YOUR OBJECTIVE:
Check each line of the material. Copy those containing "that".

LISTED RECORDS:
====================

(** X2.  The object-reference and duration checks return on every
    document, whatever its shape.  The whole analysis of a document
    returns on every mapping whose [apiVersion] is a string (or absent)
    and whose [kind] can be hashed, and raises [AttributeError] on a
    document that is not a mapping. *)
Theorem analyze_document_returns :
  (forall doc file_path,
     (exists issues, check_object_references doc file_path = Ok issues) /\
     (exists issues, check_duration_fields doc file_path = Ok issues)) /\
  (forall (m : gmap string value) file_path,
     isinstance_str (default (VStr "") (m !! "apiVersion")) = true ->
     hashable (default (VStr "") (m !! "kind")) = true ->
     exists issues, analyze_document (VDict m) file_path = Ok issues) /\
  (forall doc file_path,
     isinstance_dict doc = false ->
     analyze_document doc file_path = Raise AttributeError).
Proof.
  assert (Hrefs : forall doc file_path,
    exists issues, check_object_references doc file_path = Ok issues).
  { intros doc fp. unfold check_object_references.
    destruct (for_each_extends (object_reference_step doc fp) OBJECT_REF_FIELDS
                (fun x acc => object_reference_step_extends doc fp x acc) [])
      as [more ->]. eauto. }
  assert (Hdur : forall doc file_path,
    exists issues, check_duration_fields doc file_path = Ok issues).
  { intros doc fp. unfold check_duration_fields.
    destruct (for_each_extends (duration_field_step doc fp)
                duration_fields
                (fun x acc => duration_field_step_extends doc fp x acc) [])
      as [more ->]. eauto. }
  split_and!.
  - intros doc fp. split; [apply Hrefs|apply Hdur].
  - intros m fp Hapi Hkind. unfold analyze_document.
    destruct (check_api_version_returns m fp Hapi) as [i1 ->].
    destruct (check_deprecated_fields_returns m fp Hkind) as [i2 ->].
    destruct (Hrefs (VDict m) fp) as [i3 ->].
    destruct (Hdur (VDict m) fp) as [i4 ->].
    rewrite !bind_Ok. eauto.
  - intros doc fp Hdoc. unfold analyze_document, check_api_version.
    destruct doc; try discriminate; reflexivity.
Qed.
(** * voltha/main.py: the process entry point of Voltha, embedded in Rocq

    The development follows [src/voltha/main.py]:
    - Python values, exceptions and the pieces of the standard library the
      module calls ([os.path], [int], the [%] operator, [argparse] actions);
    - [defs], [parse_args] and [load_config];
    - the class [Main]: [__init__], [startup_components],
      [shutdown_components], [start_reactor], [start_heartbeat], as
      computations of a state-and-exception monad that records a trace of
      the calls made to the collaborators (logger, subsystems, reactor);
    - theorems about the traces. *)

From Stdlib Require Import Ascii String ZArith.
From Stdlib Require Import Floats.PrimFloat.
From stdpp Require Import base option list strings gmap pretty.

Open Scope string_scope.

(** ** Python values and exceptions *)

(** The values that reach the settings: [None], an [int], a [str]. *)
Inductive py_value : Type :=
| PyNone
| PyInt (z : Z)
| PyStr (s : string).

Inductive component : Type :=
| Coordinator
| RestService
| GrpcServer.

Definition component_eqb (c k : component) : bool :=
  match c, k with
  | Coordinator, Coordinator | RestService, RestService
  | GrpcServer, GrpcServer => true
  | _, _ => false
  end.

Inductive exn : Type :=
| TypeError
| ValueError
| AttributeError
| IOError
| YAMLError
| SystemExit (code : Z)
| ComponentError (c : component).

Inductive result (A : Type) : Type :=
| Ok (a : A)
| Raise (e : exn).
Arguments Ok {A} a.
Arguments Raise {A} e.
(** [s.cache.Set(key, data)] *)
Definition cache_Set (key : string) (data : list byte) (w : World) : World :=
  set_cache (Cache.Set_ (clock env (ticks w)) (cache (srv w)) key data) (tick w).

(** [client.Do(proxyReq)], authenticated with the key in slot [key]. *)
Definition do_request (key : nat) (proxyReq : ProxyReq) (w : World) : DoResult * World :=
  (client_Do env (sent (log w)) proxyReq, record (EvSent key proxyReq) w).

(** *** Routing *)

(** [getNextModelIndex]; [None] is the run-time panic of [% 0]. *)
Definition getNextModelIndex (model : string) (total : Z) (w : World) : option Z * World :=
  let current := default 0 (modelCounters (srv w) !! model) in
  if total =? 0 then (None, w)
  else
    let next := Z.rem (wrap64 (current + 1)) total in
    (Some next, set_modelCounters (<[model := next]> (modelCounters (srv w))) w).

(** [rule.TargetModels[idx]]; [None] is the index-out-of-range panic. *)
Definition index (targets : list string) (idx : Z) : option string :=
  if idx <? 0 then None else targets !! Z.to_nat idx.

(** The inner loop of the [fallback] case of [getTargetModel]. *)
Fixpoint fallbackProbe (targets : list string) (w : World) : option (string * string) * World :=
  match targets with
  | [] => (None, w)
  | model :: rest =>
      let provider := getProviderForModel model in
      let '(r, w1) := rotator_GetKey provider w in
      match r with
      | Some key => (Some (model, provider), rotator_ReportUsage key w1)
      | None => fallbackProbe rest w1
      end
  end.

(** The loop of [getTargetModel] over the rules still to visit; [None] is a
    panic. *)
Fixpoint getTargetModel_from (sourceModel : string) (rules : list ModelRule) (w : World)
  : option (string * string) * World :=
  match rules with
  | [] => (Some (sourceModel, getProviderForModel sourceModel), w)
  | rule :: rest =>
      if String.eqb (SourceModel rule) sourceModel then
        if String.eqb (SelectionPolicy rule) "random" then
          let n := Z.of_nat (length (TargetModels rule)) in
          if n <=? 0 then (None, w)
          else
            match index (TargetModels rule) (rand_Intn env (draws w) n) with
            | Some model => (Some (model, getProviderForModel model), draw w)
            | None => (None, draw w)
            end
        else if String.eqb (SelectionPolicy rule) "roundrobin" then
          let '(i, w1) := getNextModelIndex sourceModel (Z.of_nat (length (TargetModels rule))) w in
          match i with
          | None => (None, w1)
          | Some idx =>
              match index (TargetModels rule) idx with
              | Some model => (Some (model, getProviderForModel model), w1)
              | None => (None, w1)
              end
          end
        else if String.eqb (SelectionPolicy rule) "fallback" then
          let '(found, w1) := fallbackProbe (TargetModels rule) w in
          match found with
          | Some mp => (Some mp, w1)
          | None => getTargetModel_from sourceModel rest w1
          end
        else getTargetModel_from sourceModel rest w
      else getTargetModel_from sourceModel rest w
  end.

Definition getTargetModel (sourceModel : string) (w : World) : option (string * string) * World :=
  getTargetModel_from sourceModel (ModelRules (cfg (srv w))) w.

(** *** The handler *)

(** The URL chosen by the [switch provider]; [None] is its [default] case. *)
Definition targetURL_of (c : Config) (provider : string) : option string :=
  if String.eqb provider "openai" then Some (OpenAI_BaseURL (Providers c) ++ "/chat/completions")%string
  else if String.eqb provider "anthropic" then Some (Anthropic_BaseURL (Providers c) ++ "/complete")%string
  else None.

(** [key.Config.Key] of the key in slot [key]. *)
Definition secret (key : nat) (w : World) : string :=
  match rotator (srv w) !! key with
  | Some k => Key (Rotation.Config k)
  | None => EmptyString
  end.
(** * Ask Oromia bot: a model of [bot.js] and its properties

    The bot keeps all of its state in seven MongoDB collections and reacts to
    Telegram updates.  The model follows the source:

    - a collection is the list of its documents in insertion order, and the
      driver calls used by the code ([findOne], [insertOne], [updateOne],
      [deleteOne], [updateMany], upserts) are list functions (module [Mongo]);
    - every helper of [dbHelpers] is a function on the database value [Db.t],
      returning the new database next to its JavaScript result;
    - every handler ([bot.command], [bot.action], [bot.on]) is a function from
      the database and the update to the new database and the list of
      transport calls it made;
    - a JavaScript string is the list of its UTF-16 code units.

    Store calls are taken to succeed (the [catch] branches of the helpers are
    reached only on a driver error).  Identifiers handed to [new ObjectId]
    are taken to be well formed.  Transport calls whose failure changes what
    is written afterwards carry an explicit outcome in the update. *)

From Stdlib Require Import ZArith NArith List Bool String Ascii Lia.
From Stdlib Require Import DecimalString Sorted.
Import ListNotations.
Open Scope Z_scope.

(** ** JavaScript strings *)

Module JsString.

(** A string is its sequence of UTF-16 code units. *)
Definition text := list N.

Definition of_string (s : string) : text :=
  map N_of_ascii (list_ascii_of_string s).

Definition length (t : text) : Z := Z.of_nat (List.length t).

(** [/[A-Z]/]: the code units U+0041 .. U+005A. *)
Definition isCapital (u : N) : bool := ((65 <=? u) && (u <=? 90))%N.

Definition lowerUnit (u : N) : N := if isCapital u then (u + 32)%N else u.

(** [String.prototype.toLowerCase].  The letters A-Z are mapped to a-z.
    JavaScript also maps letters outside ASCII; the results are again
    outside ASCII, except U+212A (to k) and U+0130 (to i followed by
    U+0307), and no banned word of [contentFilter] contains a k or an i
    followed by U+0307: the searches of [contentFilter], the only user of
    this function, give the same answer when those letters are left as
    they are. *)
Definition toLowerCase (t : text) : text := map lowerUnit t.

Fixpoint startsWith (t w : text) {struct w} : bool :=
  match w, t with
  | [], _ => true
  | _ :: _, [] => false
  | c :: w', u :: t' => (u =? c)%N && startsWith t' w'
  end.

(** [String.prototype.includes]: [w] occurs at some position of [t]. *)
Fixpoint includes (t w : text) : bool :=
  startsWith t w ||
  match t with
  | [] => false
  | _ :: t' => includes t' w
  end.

====================

RESPONSE AREA:
    document that is not a mapping. *)
      computations of a state-and-exception monad that records a trace of
(** The values that reach the settings: [None], an [int], a [str]. *)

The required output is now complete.